··· GIVEN INFORMATION ···
(* ===== verification/PushArgs.v ===== *)
(** * The arguments of the pusher

    [Config::from_args] of [buzz-local-relay/src/bin/buzz-relay-push.rs]: flags,
    defaults, and the choice of what a stream exports. *)

From S2P Require Import Prelude Text Nostr Demo Kinds Ingest FilterMatch Store Replication Push Pull Prompt Json.

Record PusherConfig := mkPusherConfig {
  gc_data : string;
  gc_destination : string;
  gc_source : ReplicationSourceId;
  gc_key_file : string;
  gc_cursor_file : string;
  gc_batch_size : nat;
  gc_batch_bytes : N;
  gc_filter : option (list Filter);
}.

Definition DEFAULT_BATCH_BYTES : N := 192 * 1024.

(** The locals of [from_args] while it reads the arguments. *)
Record PushArgs := mkPushArgs {
  ga_data : option string;
  ga_destination : option string;
  ga_source : option string;
  ga_key_file : option string;
  ga_cursor_file : option string;
  ga_batch_size : nat;
  ga_batch_bytes : N;
  ga_filter_json : option string;
  ga_streams_file : option string;
}.

Definition push_read_arg (arg : string) (args : list string) (a : PushArgs) : result ArgsError (PushArgs * list string) :=
  let '(mkPushArgs data d s k c n b f t) := a in
  if String.eqb arg "--data" then take_value args arg (fun v => Ok (mkPushArgs (Some v) d s k c n b f t))
  else if String.eqb arg "--to" then take_value args arg (fun v => Ok (mkPushArgs data (Some v) s k c n b f t))
  else if String.eqb arg "--source" then take_value args arg (fun v => Ok (mkPushArgs data d (Some v) k c n b f t))
  else if String.eqb arg "--key" then take_value args arg (fun v => Ok (mkPushArgs data d s (Some v) c n b f t))
  else if String.eqb arg "--cursor-file" then take_value args arg (fun v => Ok (mkPushArgs data d s k (Some v) n b f t))
  else if String.eqb arg "--batch" then
    take_value args arg (fun v =>
      let? n := ok_or (parse_usize v) (BadArgument "--batch requires a positive integer") in
      Ok (mkPushArgs data d s k c n b f t))
  else if String.eqb arg "--batch-bytes" then
    take_value args arg (fun v =>
      let? b := ok_or (parse_u64 v) (BadArgument "--batch-bytes requires a positive integer") in
      Ok (mkPushArgs data d s k c n b f t))
  else if String.eqb arg "--filter" then take_value args arg (fun v => Ok (mkPushArgs data d s k c n b (Some v) t))
  else if String.eqb arg "--streams" then take_value args arg (fun v => Ok (mkPushArgs data d s k c n b f (Some v)))
  else if is_help arg then Err HelpPrinted
  else Err (BadArgument ("unknown argument: " +:+ arg)).

Fixpoint push_read_args (fuel : nat) (args : list string) (a : PushArgs) : result ArgsError PushArgs :=
  match fuel, args with
  | S fuel, arg :: rest => let? x := push_read_arg arg rest a in push_read_args fuel x.2 x.1
  | _, _ => Ok a
  end.

(** [v["k"]]: null when there is no such field. *)
Definition index (k : string) (v : Value) : Value := default VNull (field k v).

Section from_args.
Context `{JL : JsonLib}.
Variable read_file : string -> option string.
Variable filters_from_str : string -> option (list Filter).
Variable filters_from_value : Value -> option (list Filter).

(** What a declared stream exports. *)
Definition stream_selection (source_id : string) (entry : Value) : result ArgsError (option (list Filter)) :=
  match index "mirror" entry with
  | VBool true => Ok None
  | _ =>
      match index "filter" entry with
      | VArray l =>
          let? filters := ok_or (filters_from_value (VArray l)) (BadArgument "stream filter must be a JSON array of NIP-01 filters") in
          Ok (Some filters)
      | _ => Err (BadArgument ("stream " +:+ debug_str source_id +:+ " must declare {" +:+ debug_str "filter" +:+ ": [...]} or {" +:+ debug_str "mirror" +:+ ": true}"))
      end
  end.

Definition declared_names (streams : Value) : string :=
  from_option (fun o => join_str ", " (fst <$> o)) EmptyString (as_object streams).

Definition push_selection (source_id : string) (filter_json streams_file : option string) : result ArgsError (option (list Filter)) :=
  match filter_json, streams_file with
  | Some _, Some _ => Err (BadArgument "--filter and --streams are mutually exclusive")
  | Some json, None =>
      let? filters := ok_or (filters_from_str json) (BadArgument "--filter must be a JSON array of NIP-01 filters") in
      Ok (Some filters)
  | None, Some path =>
      let? raw := ok_or (read_file path) (BadArgument ("failed to read streams file " +:+ path)) in
      let? streams := ok_or (from_str raw) (BadArgument "streams file is not valid JSON") in
      let? entry := ok_or (field source_id streams)
        (BadArgument ("stream " +:+ debug_str source_id +:+ " not declared in " +:+ path +:+ " (declared: " +:+ declared_names streams +:+ ")")) in
      stream_selection source_id entry
  | None, None => Ok None
  end.

Definition push_from_args (args : list string) : result ArgsError PusherConfig :=
  let? a := push_read_args (length args) args
    (mkPushArgs None None None None None DEFAULT_BATCH_SIZE DEFAULT_BATCH_BYTES None None) in
  let? _ := ensure (negb (ga_batch_size a =? 0)%nat) (BadArgument "--batch requires a positive integer") in
  let? _ := ensure (negb (ga_batch_bytes a =? 0)%N) (BadArgument "--batch-bytes requires a positive integer") in
  let? data := required (ga_data a) "--data <journal path>" in
  let? source_id := required (ga_source a) "--source <stream id>" in
  let? filter := push_selection source_id (ga_filter_json a) (ga_streams_file a) in
  let cursor_file := default (data +:+ ".push-cursor") (ga_cursor_file a) in
  let? destination := required (ga_destination a) "--to <destination base URL>" in
  let? key_file := required (ga_key_file a) "--key <nsec hex file>" in
  Ok (mkPusherConfig data (trim_end_matches "/" destination) source_id key_file cursor_file (ga_batch_size a) (ga_batch_bytes a) filter).

(** A configuration the pusher runs with has positive limits; with a streams
    file the whole journal is exported only for a stream declared a mirror; and
    a selection is never given twice. *)
Lemma push_selection_explicit args cfg :
  push_from_args args = Ok cfg ->
  gc_batch_size cfg <> 0 /\ (gc_batch_bytes cfg <> 0)%N /\
  exists a, push_read_args (length args) args (mkPushArgs None None None None None DEFAULT_BATCH_SIZE DEFAULT_BATCH_BYTES None None) = Ok a /\
    (is_Some (ga_filter_json a) -> ga_streams_file a = None) /\
    (gc_filter cfg = None -> ga_filter_json a = None /\
       forall path, ga_streams_file a = Some path ->
         exists raw streams entry, read_file path = Some raw /\ from_str raw = Some streams /\
           field (gc_source cfg) streams = Some entry /\ field "mirror" entry = Some (VBool true)).
Proof using Type.
  unfold push_from_args, required. intros H. ok_facts. injection H as <-. cbn [gc_batch_size gc_batch_bytes gc_filter gc_source].
  match goal with H : negb (_ =? 0)%nat = true |- _ => apply negb_true_iff, Nat.eqb_neq in H end.
  match goal with H : negb (_ =? 0)%N = true |- _ => apply negb_true_iff, N.eqb_neq in H end.
  split_and!; [done..|]. exists a. split; [done|].
  destruct (ga_filter_json a) as [j|], (ga_streams_file a) as [path|]; cbn [push_selection] in E4; ok_facts; try done.
  - injection E4 as <-. by split.
  - split; [by intros [? [=]]|]. intros ->. split; [done|]. intros p [= <-].
    do 3 eexists. split_and!; try eassumption. unfold stream_selection, index in *.
    destruct (field "mirror" _) as [[|[]| | | |]|]; cbn in *; try done; repeat case_match; ok_facts; done.
Qed.
End from_args.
···
## TASK REQUIREMENTS
Your task is to repeat every entry exactly.

## ANSWER SPACE
(* ===== verification/PushArgs.v ===== *)
(** * The arguments of the pusher

    [Config::from_args] of [buzz-local-relay/src/bin/buzz-relay-push.rs]: flags,
    defaults, and the choice of what a stream exports. *)

From S2P Require Import Prelude Text Nostr Demo Kinds Ingest FilterMatch Store Replication Push Pull Prompt Json.

Record PusherConfig := mkPusherConfig {
  gc_data : string;
  gc_destination : string;
  gc_source : ReplicationSourceId;
  gc_key_file : string;
  gc_cursor_file : string;
  gc_batch_size : nat;
  gc_batch_bytes : N;
  gc_filter : option (list Filter);
}.

Definition DEFAULT_BATCH_BYTES : N := 192 * 1024.

(** The locals of [from_args] while it reads the arguments. *)
Record PushArgs := mkPushArgs {
  ga_data : option string;
  ga_destination : option string;
  ga_source : option string;
  ga_key_file : option string;
  ga_cursor_file : option string;
  ga_batch_size : nat;
  ga_batch_bytes : N;
  ga_filter_json : option string;
  ga_streams_file : option string;
}.

Definition push_read_arg (arg : string) (args : list string) (a : PushArgs) : result ArgsError (PushArgs * list string) :=
  let '(mkPushArgs data d s k c n b f t) := a in
  if String.eqb arg "--data" then take_value args arg (fun v => Ok (mkPushArgs (Some v) d s k c n b f t))
  else if String.eqb arg "--to" then take_value args arg (fun v => Ok (mkPushArgs data (Some v) s k c n b f t))
  else if String.eqb arg "--source" then take_value args arg (fun v => Ok (mkPushArgs data d (Some v) k c n b f t))
  else if String.eqb arg "--key" then take_value args arg (fun v => Ok (mkPushArgs data d s (Some v) c n b f t))
  else if String.eqb arg "--cursor-file" then take_value args arg (fun v => Ok (mkPushArgs data d s k (Some v) n b f t))
  else if String.eqb arg "--batch" then
    take_value args arg (fun v =>
      let? n := ok_or (parse_usize v) (BadArgument "--batch requires a positive integer") in
      Ok (mkPushArgs data d s k c n b f t))
  else if String.eqb arg "--batch-bytes" then
    take_value args arg (fun v =>
      let? b := ok_or (parse_u64 v) (BadArgument "--batch-bytes requires a positive integer") in
      Ok (mkPushArgs data d s k c n b f t))
  else if String.eqb arg "--filter" then take_value args arg (fun v => Ok (mkPushArgs data d s k c n b (Some v) t))
  else if String.eqb arg "--streams" then take_value args arg (fun v => Ok (mkPushArgs data d s k c n b f (Some v)))
  else if is_help arg then Err HelpPrinted
  else Err (BadArgument ("unknown argument: " +:+ arg)).

Fixpoint push_read_args (fuel : nat) (args : list string) (a : PushArgs) : result ArgsError PushArgs :=
  match fuel, args with
  | S fuel, arg :: rest => let? x := push_read_arg arg rest a in push_read_args fuel x.2 x.1
  | _, _ => Ok a
  end.

(** [v["k"]]: null when there is no such field. *)
Definition index (k : string) (v : Value) : Value := default VNull (field k v).

Section from_args.
Context `{JL : JsonLib}.
Variable read_file : string -> option string.
Variable filters_from_str : string -> option (list Filter).
Variable filters_from_value : Value -> option (list Filter).

(** What a declared stream exports. *)
Definition stream_selection (source_id : string) (entry : Value) : result ArgsError (option (list Filter)) :=
  match index "mirror" entry with
  | VBool true => Ok None
  | _ =>
      match index "filter" entry with
      | VArray l =>
          let? filters := ok_or (filters_from_value (VArray l)) (BadArgument "stream filter must be a JSON array of NIP-01 filters") in
          Ok (Some filters)
      | _ => Err (BadArgument ("stream " +:+ debug_str source_id +:+ " must declare {" +:+ debug_str "filter" +:+ ": [...]} or {" +:+ debug_str "mirror" +:+ ": true}"))
      end
  end.

Definition declared_names (streams : Value) : string :=
  from_option (fun o => join_str ", " (fst <$> o)) EmptyString (as_object streams).

Definition push_selection (source_id : string) (filter_json streams_file : option string) : result ArgsError (option (list Filter)) :=
  match filter_json, streams_file with
  | Some _, Some _ => Err (BadArgument "--filter and --streams are mutually exclusive")
  | Some json, None =>
      let? filters := ok_or (filters_from_str json) (BadArgument "--filter must be a JSON array of NIP-01 filters") in
      Ok (Some filters)
  | None, Some path =>
      let? raw := ok_or (read_file path) (BadArgument ("failed to read streams file " +:+ path)) in
      let? streams := ok_or (from_str raw) (BadArgument "streams file is not valid JSON") in
      let? entry := ok_or (field source_id streams)
        (BadArgument ("stream " +:+ debug_str source_id +:+ " not declared in " +:+ path +:+ " (declared: " +:+ declared_names streams +:+ ")")) in
      stream_selection source_id entry
  | None, None => Ok None
  end.

Definition push_from_args (args : list string) : result ArgsError PusherConfig :=
  let? a := push_read_args (length args) args
    (mkPushArgs None None None None None DEFAULT_BATCH_SIZE DEFAULT_BATCH_BYTES None None) in
  let? _ := ensure (negb (ga_batch_size a =? 0)%nat) (BadArgument "--batch requires a positive integer") in
  let? _ := ensure (negb (ga_batch_bytes a =? 0)%N) (BadArgument "--batch-bytes requires a positive integer") in
  let? data := required (ga_data a) "--data <journal path>" in
  let? source_id := required (ga_source a) "--source <stream id>" in
  let? filter := push_selection source_id (ga_filter_json a) (ga_streams_file a) in
  let cursor_file := default (data +:+ ".push-cursor") (ga_cursor_file a) in
  let? destination := required (ga_destination a) "--to <destination base URL>" in
  let? key_file := required (ga_key_file a) "--key <nsec hex file>" in
  Ok (mkPusherConfig data (trim_end_matches "/" destination) source_id key_file cursor_file (ga_batch_size a) (ga_batch_bytes a) filter).

(** A configuration the pusher runs with has positive limits; with a streams
    file the whole journal is exported only for a stream declared a mirror; and
    a selection is never given twice. *)
Lemma push_selection_explicit args cfg :
  push_from_args args = Ok cfg ->
  gc_batch_size cfg <> 0 /\ (gc_batch_bytes cfg <> 0)%N /\
  exists a, push_read_args (length args) args (mkPushArgs None None None None None DEFAULT_BATCH_SIZE DEFAULT_BATCH_BYTES None None) = Ok a /\
    (is_Some (ga_filter_json a) -> ga_streams_file a = None) /\
    (gc_filter cfg = None -> ga_filter_json a = None /\
       forall path, ga_streams_file a = Some path ->
         exists raw streams entry, read_file path = Some raw /\ from_str raw = Some streams /\
           field (gc_source cfg) streams = Some entry /\ field "mirror" entry = Some (VBool true)).
Proof using Type.
  unfold push_from_args, required. intros H. ok_facts. injection H as <-. cbn [gc_batch_size gc_batch_bytes gc_filter gc_source].
  match goal with H : negb (_ =? 0)%nat = true |- _ => apply negb_true_iff, Nat.eqb_neq in H end.
  match goal with H : negb (_ =? 0)%N = true |- _ => apply negb_true_iff, N.eqb_neq in H end.
  split_and!; [done..|]. exists a. split; [done|].
  destruct (ga_filter_json a) as [j|], (ga_streams_file a) as [path|]; cbn [push_selection] in E4; ok_facts; try done.
  - injection E4 as <-. by split.
  - split; [by intros [? [=]]|]. intros ->. split; [done|]. intros p [= <-].
    do 3 eexists. split_and!; try eassumption. unfold stream_selection, index in *.
    destruct (field "mirror" _) as [[|[]| | | |]|]; cbn in *; try done; repeat case_match; ok_facts; done.
Qed.
End from_args.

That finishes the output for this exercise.